=== Try it ===
Copy exactly, please, the lines of the data from its start through the line containing "(** C17: decoding".

*** Material provided Section Begins ***

Section Files.
Context (json_parse : list Z -> option Json) `{CharacterTables}.
(** The normal form is a string of bytes. *)
Context (Hnfc : forall text n, utf8proc_map_nfc text = Some n -> Forall is_byte n).

(** C17: decoding is the inverse of encoding: the tokens of a text are valid, and they decode to the text, its
    ordinary parts in normal form and its added tokens as they are; those are found from left to right, at each
    place the one of the least id. *)
Theorem tokenizer_roundtrip tokenizer_json config_json generation_json t text parse ids :
  make_tokenizer json_parse tokenizer_json config_json generation_json = Ok t ->
  encode t text parse = Ok ids ->
  exists segs out, concat (map raw_text segs) = text /\
    (if parse then text = [] \/ segmented t text segs else segs = [Ordinary text]) /\
    segments_text segs = Ok out /\
    @OutputTheorems.token_bytes (tokenizer_decoder t) true ids = Ok out /\
    decode t ids false [] = (let* _ := utf8_codepoints out in Ok out).
Proof.
  intros Hm He. apply make_tokenizer_run in Hm.
  destruct (encode_run t Hm Hnfc text parse ids He) as (segs & out & H1 & H2 & H3 & H4). exists segs, out.
  split_and!; try done. by apply decode_run.
Qed.

(** without added tokens, decoding what was encoded gives the normal form of the text. *)
Theorem tokenizer_roundtrip_ordinary tokenizer_json config_json generation_json t text ids :
  make_tokenizer json_parse tokenizer_json config_json generation_json = Ok t -> text <> [] ->
  encode t text false = Ok ids -> exists n, normalize_nfc text = Ok n /\ decode t ids false [] = Ok n.
Proof.
  intros Hm Hne He. apply make_tokenizer_run in Hm. unfold encode in He. rewrite bool_decide_eq_false_2 in He by done. cbn [negb] in He.
  destruct (append_bpe_run t Hm Hnfc _ _ _ He) as (n & new & Hn & -> & Hb & cs & Hcs & ->). unfold normalized_text in Hn.
  rewrite bool_decide_eq_false_2 in Hn by done. exists (encode_all cs). split; [done|]. cbn [app].
  rewrite (decode_run t new (encode_all cs) Hb), codepoints_all by done. done.
Qed.

(** encoding ends, and fails only on text the tokenizer has no tokens for or that cannot be normalized: none of
    its lookups is out of range and none of its loops runs out of the steps the model gives it. *)
Theorem tokenizer_encode_errors tokenizer_json config_json generation_json t text parse e :
  make_tokenizer json_parse tokenizer_json config_json generation_json = Ok t ->
  encode t text parse = Err e -> e = InvalidArgument.
Proof. intros Hm He. apply make_tokenizer_run in Hm. by eapply encode_error. Qed.
End Files.

(** ** A tokenizer *)

Module Sample.
Import (notations) Strings.String.
#[local] Open Scope string_scope.
#[local] Open Scope list_scope.
#[local] Open Scope Z_scope.

Import SampleTables.

Definition added : list (list Z * Json) :=
  [(bytes_of "content", JString (bytes_of "<x>")); (bytes_of "id", JUnsigned 3); (bytes_of "lstrip", JBool false);
   (bytes_of "normalized", JBool false); (bytes_of "rstrip", JBool false); (bytes_of "single_word", JBool false);
   (bytes_of "special", JBool true)].
Definition tokenizer_file : Json := JObject
  [(bytes_of "added_tokens", JArray [JObject added]);
   (bytes_of "model", JObject
     [(bytes_of "merges", JArray [JArray [JString (bytes_of "a"); JString (bytes_of "b")]]);
      (bytes_of "type", JString (bytes_of "BPE"));
      (bytes_of "vocab", JObject [(bytes_of "a", JUnsigned 0); (bytes_of "ab", JUnsigned 2); (bytes_of "b", JUnsigned 1)])])].
Definition config_file : Json := JObject [(bytes_of "added_tokens_decoder", JObject [(bytes_of "3", JObject added)])].
Definition generation_file : Json := JObject [(bytes_of "eos_token_id", JUnsigned 3)].

(** The files are named by their first byte. *)
Definition parse (text : list Z) : option Json :=
  match text with [1] => Some tokenizer_file | [2] => Some config_file | [3] => Some generation_file | _ => None end.
Definition loaded : result Tokenizer := make_tokenizer parse [1] [2] [3].
Definition tok : Tokenizer := match loaded with Ok t => t | Err _ => mkTokenizer [] [] ∅ ∅ true [] ∅ [] end.
Lemma tok_loaded : make_tokenizer parse [1] [2] [3] = Ok tok.
Proof. vm_compute. reflexivity. Qed.

Lemma make_tokenizer_consistent_witness : tokenizer_wf tok.
Proof. apply (make_tokenizer_consistent parse [1] [2] [3] tok). vm_compute. reflexivity. Defined.

Lemma tokenizer_roundtrip_witness :
  exists segs out, concat (map raw_text segs) = bytes_of "ab<x>b" /\
    (bytes_of "ab<x>b" = [] \/ segmented tok (bytes_of "ab<x>b") segs) /\ segments_text segs = Ok out /\
    @OutputTheorems.token_bytes (tokenizer_decoder tok) true [2; 3; 1] = Ok out /\
    decode tok [2; 3; 1] false [] = (let* _ := utf8_codepoints out in Ok out).
Proof.
  apply (tokenizer_roundtrip parse tables_bytes [1] [2] [3] tok (bytes_of "ab<x>b") true [2; 3; 1] tok_loaded).
  vm_compute. reflexivity.
Defined.

Lemma tokenizer_roundtrip_ordinary_witness :
  exists n, normalize_nfc (bytes_of "ab") = Ok n /\ decode tok [2] false [] = Ok n.
Proof.
  apply (tokenizer_roundtrip_ordinary parse tables_bytes [1] [2] [3] tok (bytes_of "ab") [2] tok_loaded); [discriminate|].
  vm_compute. reflexivity.
Defined.

(** The letter c has no token. *)
Lemma tokenizer_encode_errors_witness : InvalidArgument = InvalidArgument.
Proof.
  apply (tokenizer_encode_errors parse tables_bytes [1] [2] [3] tok (bytes_of "c") true InvalidArgument tok_loaded).
  vm_compute. reflexivity.
Defined.
End Sample.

*** Material provided Section Ends ***

=== Answer area ===
Section Files.
Context (json_parse : list Z -> option Json) `{CharacterTables}.
(** The normal form is a string of bytes. *)
Context (Hnfc : forall text n, utf8proc_map_nfc text = Some n -> Forall is_byte n).

(** C17: decoding is the inverse of encoding: the tokens of a text are valid, and they decode to the text, its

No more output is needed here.